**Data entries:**
(* ===== verification/_CoqProject ===== *)
-Q . S2P
Prelude.v
Ranges.v
PyFloat.v
PyJson.v
PyJsonFacts.v
Hash.v
Memory.v
MemorySpec.v
Checkpoint.v
Hydration.v
HydrationSpec.v
Coord.v
CoordSpec.v
Topology.v
Validation.v
ValidationSpec.v
Artifact.v
ArtifactSpec.v
ArtifactRestore.v
KvCapacity.v
Layout.v
LayoutSpec.v
Lifecycle.v
LifecycleSpec.v
PyPath.v
StartupPlan.v
StartupPlanSpec.v
Recovery.v
RecoverySpec.v
Replay.v
ReplaySpec.v
ReplayRestore.v
DiskLayout.v
DiskLayoutSpec.v
DiskRelocation.v
DiskShared.v
GraphMemory.v
GraphMemorySpec.v
VllmMemory.v
VllmMemorySpec.v
CudaEpoch.v
CudaEpochSpec.v
CudaRuntime.v
CheckpointCtl.v
CheckpointCtlSpec.v
DiskPipeline.v
DiskPipelineSpec.v
DiskSleep.v
DiskSleepSpec.v
DiskSleepClaims.v
DiskRecovery.v
DiskRecoverySpec.v
DiskRecoveryClaims.v
DiskNative.v
DiskNativeSpec.v
DiskNativeClaims.v
DiskMaterialize.v
DiskMaterializeSpec.v
DiskMaterializeClaims.v
Service.v
ServiceSpec.v
ServiceCapsule.v
ServiceCapsuleSpec.v
NcclRuntime.v
ActivationLog.v
ActivationLogSpec.v
SglangAdapter.v
SglangAdapterSpec.v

**WHAT TO WORK ON:**
Could you retype exactly the lines from the first one of the records through the line containing "SglangAdapter.v", both included, and nothing more?

**WRITTEN RESPONSE:**
(* ===== verification/_CoqProject ===== *)
-Q . S2P
Prelude.v
Ranges.v
PyFloat.v
PyJson.v
PyJsonFacts.v
Hash.v
Memory.v
MemorySpec.v
Checkpoint.v
Hydration.v
HydrationSpec.v
Coord.v
CoordSpec.v
Topology.v
Validation.v
ValidationSpec.v
Artifact.v
ArtifactSpec.v
ArtifactRestore.v
KvCapacity.v
Layout.v
LayoutSpec.v
Lifecycle.v
LifecycleSpec.v
PyPath.v
StartupPlan.v
StartupPlanSpec.v
Recovery.v
RecoverySpec.v
Replay.v
ReplaySpec.v
ReplayRestore.v
DiskLayout.v
DiskLayoutSpec.v
DiskRelocation.v
DiskShared.v
GraphMemory.v
GraphMemorySpec.v
VllmMemory.v
VllmMemorySpec.v
CudaEpoch.v
CudaEpochSpec.v
CudaRuntime.v
CheckpointCtl.v
CheckpointCtlSpec.v
DiskPipeline.v
DiskPipelineSpec.v
DiskSleep.v
DiskSleepSpec.v
DiskSleepClaims.v
DiskRecovery.v
DiskRecoverySpec.v
DiskRecoveryClaims.v
DiskNative.v
DiskNativeSpec.v
DiskNativeClaims.v
DiskMaterialize.v
DiskMaterializeSpec.v
DiskMaterializeClaims.v
Service.v
ServiceSpec.v
ServiceCapsule.v
ServiceCapsuleSpec.v
NcclRuntime.v
ActivationLog.v
ActivationLogSpec.v
SglangAdapter.v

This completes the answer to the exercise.